(* ===== verification/QueueRecovery.v ===== *)
(** The queue and the recovery together: what [RecoveryManager] rebuilds from
    the events the queue logs is what waits in the queue. *)
From S2P Require Import Prelude PyNum Heapq Values Decode Events EventStore RuntimeState Tasks.
From S2P Require Import Recovery Policy TaskQueue QueuePort QueueSpec.
From stdpp Require Import pretty.
Open Scope Z_scope.

(** A store whose writes succeed, and UUIDs that do not repeat. *)
Class ReliableStore `{!Oracle} : Prop := {
  store_never_fails : ∀ n, store_error n = None;
  uuid4_inj : ∀ m n, uuid4 m = uuid4 n → m = n
}.

Section logs.
Context `{!Oracle} `{!ReliableStore}.

(** The store holds the events [es], all stamped in the past. *)
Definition log_is (e : Env) (es : list RuntimeEvent) : Prop :=
  ∃ tbl, env_store e = Some tbl ∧ holds tbl es ∧
         Forall (λ ev, ∃ n, (n < env_tick e)%nat ∧ event_id ev = uuid4 n) es.

Lemma log_is_later e e' es :
  log_is e es → env_store e' = env_store e → (env_tick e ≤ env_tick e')%nat → log_is e' es.
Proof.
  intros (tbl & Hs & Hh & Hf) Hst Ht. exists tbl. split_and!; [congruence|done|].
  eapply Forall_impl; [exact Hf|]. intros ev (n & ? & ?). exists n. split; [lia|done].
Qed.

Lemma emit_logs d e es : log_is e es →
  ∃ ev e', emit d e = (Ok tt, e') ∧ data ev = d ∧ log_is e' (es ++ [ev]).
Proof.
  intros (tbl & Hs & Hh & Hf). unfold emit, emit_meta. rewrite Hs.
  set (ev := {| event_id := _ |}). unfold append, transaction. rewrite store_never_fails.
  assert (Hid : event_id ev ∉ map event_id es).
  { intros (ev' & Heq & Hin)%list_elem_of_In%in_map_iff. rewrite Forall_forall in Hf.
    destruct (Hf ev') as (n & Hn & Hev'); [by apply list_elem_of_In|]. simpl in Heq.
    rewrite Hev' in Heq. apply uuid4_inj in Heq. lia. }
  destruct (insert_event_holds tbl es ev Hh) as (tbl' & -> & Hh'); [by split_and!|done|].
  exists ev. eexists. split; [done|]. split; [done|]. exists tbl'. split_and!; [done|done|].
  apply Forall_app. split.
  - eapply Forall_impl; [exact Hf|]. intros ev' (n & ? & ?). exists n. simpl. split; [lia|done].
  - constructor; [|done]. exists (env_tick e). simpl. split; [lia|done].
Qed.

Lemma emitted_logs {A} d e e' (o : outcome A) a es : log_is e es → emitted d e e' o a →
  o = Ok a ∧ ∃ ev, data ev = d ∧ log_is e' (es ++ [ev]).
Proof.
  intros Hl (e1 & o' & Hs & Ht & Hem & ->).
  destruct (emit_logs d e1 es (log_is_later e e1 es Hl Hs Ht)) as (ev & e2 & Hem' & Hd & Hl').
  rewrite Hem in Hem'. injection Hem' as -> ->. split; [done|]. by exists ev.
Qed.
End logs.

(** * The queue part of the replay *)
Definition queue_event (l : list string) (d : event_data) : list string :=
  match d with
  | TaskQueued i => add_if_absent i l
  | TaskDequeued i | TaskCompleted i | TaskFailed i _ | TaskCancelled i | TaskTimedOut i => remove_if_in i l
  | _ => l
  end.

Lemma apply_queued r e : replay_ok r →
  rp_queued (apply_runtime_event r e) = queue_event (rp_queued r) (data e).
Proof. intros _. unfold apply_runtime_event, queue_event, finish_task. by destruct (data e). Qed.

Lemma replay_queued r es : replay_ok r →
  rp_queued (replay_log r es) = foldl queue_event (rp_queued r) (map data es).
Proof.
  revert r. induction es as [|e es IH]; intros r Hr; [done|]. simpl.
  rewrite IH by by apply apply_runtime_event_ok. by rewrite apply_queued.
Qed.

(** An event of another component that tells nothing of the waiting ids [l]: not
    a queue event, and no end of a waiting task. *)
Definition quiet (l : list string) (d : event_data) : Prop :=
  match d with
  | TaskQueued _ | TaskDequeued _ => False
  | TaskCompleted i | TaskFailed i _ | TaskCancelled i | TaskTimedOut i => i ∉ l
  | _ => True
  end.

Lemma remove_absent i l : i ∉ l → remove_if_in i l = l.
Proof. intros Hi. unfold remove_if_in. by rewrite decide_False. Qed.
Lemma quiet_event l l' d : l ≡ₚ l' → quiet l d → queue_event l' d = l'.
Proof. intros Hp. destruct d; simpl; try done; rewrite Hp; apply remove_absent. Qed.
Lemma quiet_events l l' ds : l ≡ₚ l' → Forall (quiet l) ds → foldl queue_event l' ds = l'.
Proof.
  intros Hp. induction 1 as [|d ds Hd _ IH]; simpl; [done|]. by rewrite (quiet_event l).
Qed.

Lemma filter_perm (i : string) (l l' : list string) : l ≡ₚ l' → filter (λ y, y ≠ i) l ≡ₚ filter (λ y, y ≠ i) l'.
Proof. by intros ->. Qed.

(** A logged operation changes the replayed queue as it changed the queue. *)
Lemma log_entry_replay cap l op rep l' ids :
  spec_step cap l op rep l' → NoDup (l.*1) → ids ≡ₚ l.*1 →
  match log_entry l op rep with Some d => queue_event ids d ≡ₚ l'.*1 | None => l' = l end.
Proof.
  intros Hs Hnd Hp. assert (Hndi : NoDup ids) by by rewrite Hp.
  destruct Hs as [i r l1 l2 _ Hi| |i r l| |i r l1 l2 Hi| | | | |]; simpl; try done.
  - unfold add_if_absent. rewrite decide_False by by rewrite Hp.
    rewrite Hp, !fmap_app. csimpl. solve_Permutation.
  - rewrite remove_if_in_filter by done. rewrite Hp. csimpl in Hnd. apply NoDup_cons in Hnd as [Hni _].
    csimpl. rewrite filter_cons, decide_False by tauto. rewrite filter_all; [done|].
    apply Forall_forall. intros x Hx ->. done.
  - rewrite remove_if_in_filter by done. rewrite Hp. rewrite fmap_app in *. csimpl in Hnd. csimpl.
    apply NoDup_app in Hnd as (_ & Hd & [Hni _]%NoDup_cons).
    rewrite filter_app, filter_cons, decide_False by tauto. rewrite fmap_app.
    rewrite !filter_all; [done|apply Forall_forall; intros x Hx ->; done..].
Qed.

(** From genesis a log of at most [genesis_limit] events is replayed whole. *)
Lemma genesis_replays_all tbl es : count tbl ≤ genesis_limit → holds tbl es → replayed None es = es.
Proof.
  intros Hlen [Hh _]. unfold replayed, sql_window. simpl. apply take_ge.
  unfold count, genesis_limit in *. rewrite (Forall2_length _ _ _ Hh) in Hlen. lia.
Qed.

(** * Histories of a queue with a store *)
Section histories.
Context `{!Oracle} `{!ReliableStore} {Q : Type} `{!BaseTaskQueue Q} `{!TaskQueueLaws Q}.
Implicit Types (q : Q) (e : Env).

(** Queue operations in any order; between them other components change task
    objects, draw oracle readings, and log events that are [quiet] for what
    waits in the queue. *)
Inductive logged_run : Q * Env → Q * Env → Prop :=
  | logged_nil s : logged_run s s
  | logged_op op s s'' :
      admissible op s → logged_run (run_op op s).2 s'' → logged_run s s''
  | logged_env q e e' s'' :
      ids_kept (env_tasks e) (env_tasks e') →
      (∀ es, log_is e es → ∃ es', log_is e' (es ++ es') ∧
         Forall (quiet ((bq_items q).*1)) (map data es')) →
      logged_run (q, e') s'' → logged_run (q, e) s''.

(** The replay of the log agrees with the queue. *)
Definition in_step (s : Q * Env) (es : list RuntimeEvent) : Prop :=
  bq_ok s ∧ log_is s.2 es ∧
  foldl queue_event [] (map data es) ≡ₚ (bq_items s.1).*1.

Lemma in_step_op op s es : in_step s es → admissible op s →
  ∃ es', in_step (run_op op s).2 es'.
Proof.
  intros (Hinv & Hlog & Hp) Hadm.
  destruct (sim_op op s Hinv Hadm) as (o & s' & rep & Hrun & Hinv' & Ha & _ & Hs). rewrite Hrun. simpl.
  assert (Hnd : NoDup ((bq_items s.1).*1)).
  { destruct s as [q e]. by apply (bq_ids_once q e). }
  pose proof (log_entry_replay _ _ _ _ _ _ Hs Hnd Hp) as Hre. unfold answers in Ha.
  destruct (log_entry _ _ _) as [d|].
  - destruct Ha as (a & _ & Hem). destruct (emitted_logs d _ _ o a es Hlog Hem) as (_ & ev & Hd & Hl).
    exists (es ++ [ev]). split_and!; [done|done|]. rewrite map_app, foldl_app. simpl. by rewrite Hd.
  - destruct Ha as (_ & Hst & Ht). exists es. split_and!; [done|by apply (log_is_later s.2)|by rewrite Hre].
Qed.

Lemma in_step_run s s' es : logged_run s s' → in_step s es → ∃ es', in_step s' es'.
Proof.
  intros Hr. revert es. induction Hr as [s|op s s'' Hadm _ IH|q e e' s'' Hk Hlog _ IH]; intros es Hin.
  - by exists es.
  - destruct (in_step_op op s es Hin Hadm) as [es' Hin']. by apply (IH es').
  - destruct Hin as (Hinv & Hl & Hp). destruct (Hlog es Hl) as (es' & Hl' & Hq).
    apply (IH (es ++ es')). split_and!; [by apply (bq_ok_env q e)|done|].
    simpl in *. rewrite map_app, foldl_app. by rewrite (quiet_events ((bq_items q).*1)).
Qed.
End histories.

(** * The theorem *)
Section restoration.
Context `{!Oracle} `{!ReliableStore} {P : Type} `{HP : PolicyLaws P}.

(** C18: Recovery restores the queue: after any history of a queue that logs to a
    store that never fails and is empty at first (with at most 100000 events in
    the end and UUIDs that do not repeat), in which each [enqueue] is given a task that exists, that the policy
    can order and whose id neither waits nor is still kept by the policy, and in
    which other components log no queue event and never the end of a task that
    waits, recovery from genesis finds exactly the ids that wait in the queue,
    each once, and their number. *)
Theorem recovery_restores_queue max_size e (s : Queue P * Env) t :
  log_is e [] → logged_run (new_queue max_size, e) s →
  (∀ tbl, env_store s.2 = Some tbl → count tbl ≤ genesis_limit) →
  ∃ st rep e', recover FROM_GENESIS (t, s.2) = (Ok (st, rep), (t, e')) ∧
    qs_queued_task_ids (rs_queue st) ≡ₚ (contents s.1).*1 ∧
    qs_size (rs_queue st) = Z.of_nat (length (contents s.1)).
Proof.
  intros He Hrun Hlen.
  destruct (in_step_run _ _ [] Hrun) as (es & Hinv & (tbl & Hst & Hh & Hf) & Hp).
  { split_and!; [apply new_queue_inv|done|]. simpl. by rewrite new_queue_empty. }
  destruct (recover_run FROM_GENESIS t s.2 tbl es None Hst Hh ltac:(done) ltac:(done) ltac:(done))
    as (now0 & now & rep & e' & Hr & _). cbn [default from_option id] in Hr.
  rewrite (genesis_replays_all tbl es (Hlen tbl Hst) Hh) in Hr. eexists _, rep, e'. split; [exact Hr|]. cbn.
  pose proof (replay_log_ok _ es (genesis_ok now0)) as Hok.
  assert (Hq : rp_queued (replay_log (unpack (genesis now0)) es) ≡ₚ (contents s.1).*1).
  { rewrite replay_queued by apply genesis_ok. exact Hp. }
  split; [exact Hq|]. rewrite (ro_size _ Hok), Hq. by rewrite length_fmap.
Qed.
End restoration.

(** * Examples *)
Lemma append_inj (s a b : string) : (s +:+ a = s +:+ b → a = b)%string.
Proof. induction s as [|c s IH]; simpl; [done|]. intros [= H]. auto. Qed.
#[local] Instance sample_reliable : @ReliableStore sample_oracle.
Proof.
  constructor; [done|]. intros m n H. simpl in H. injection H as H.
  unfold nat_string in H. assert (N.of_nat m = N.of_nat n) as E by (by apply (inj pretty)). lia.
Qed.

Section examples.
#[local] Existing Instance sample_oracle.
#[local] Existing Instance FIFOPolicy.policy.
#[local] Existing Instance FIFOPolicy.laws.

Definition store_env : Env := with_store (Some empty_table) sample_env.
Definition queue_start : Queue FIFOPolicy.t * Env := (new_queue None, store_env).
Definition queue_end : Queue FIFOPolicy.t * Env :=
  (run_op OpDequeue (run_op (OpEnqueue 1) (run_op (OpEnqueue 0) queue_start).2).2).2.

Lemma queue_end_run : logged_run queue_start queue_end.
Proof.
  apply (logged_op (OpEnqueue 0)).
  { exists (sample_task "a" []); split; [by vm_compute|split; [exact I|by vm_compute]]. }
  apply (logged_op (OpEnqueue 1)).
  { exists (sample_task "b" []); split; [by vm_compute|split; [exact I|by vm_compute]]. }
  apply (logged_op OpDequeue); [exact I|]. apply logged_nil.
Qed.

Lemma recovery_restores_queue_witness :
  ∃ st rep e', recover FROM_GENESIS (new_conn, queue_end.2) = (Ok (st, rep), (new_conn, e')) ∧
    qs_queued_task_ids (rs_queue st) ≡ₚ ["b"] ∧ qs_size (rs_queue st) = 1.
Proof.
  assert (log_is store_env []) as Hl.
  { exists empty_table. split; [reflexivity|]. split; [exact holds_empty|constructor]. }
  destruct (recovery_restores_queue None store_env queue_end new_conn Hl queue_end_run)
    as (st & rep & e' & Hr & Hq & Hs).
  - intros tbl Ht. vm_compute in Ht. injection Ht as <-. vm_compute. discriminate.
  - exists st, rep, e'. split; [exact Hr|]. split; [exact Hq|exact Hs].
Defined.
End examples.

•••••

Assignment:
Only one stretch of the records above is wanted: the lines between the one holding "Open Scope Z_scope." and the one holding "holds tbl es ∧", inclusive, reproduced exactly.

Result:
Open Scope Z_scope.

(** A store whose writes succeed, and UUIDs that do not repeat. *)
Class ReliableStore `{!Oracle} : Prop := {
  store_never_fails : ∀ n, store_error n = None;
  uuid4_inj : ∀ m n, uuid4 m = uuid4 n → m = n
}.

Section logs.
Context `{!Oracle} `{!ReliableStore}.

(** The store holds the events [es], all stamped in the past. *)
Definition log_is (e : Env) (es : list RuntimeEvent) : Prop :=
  ∃ tbl, env_store e = Some tbl ∧ holds tbl es ∧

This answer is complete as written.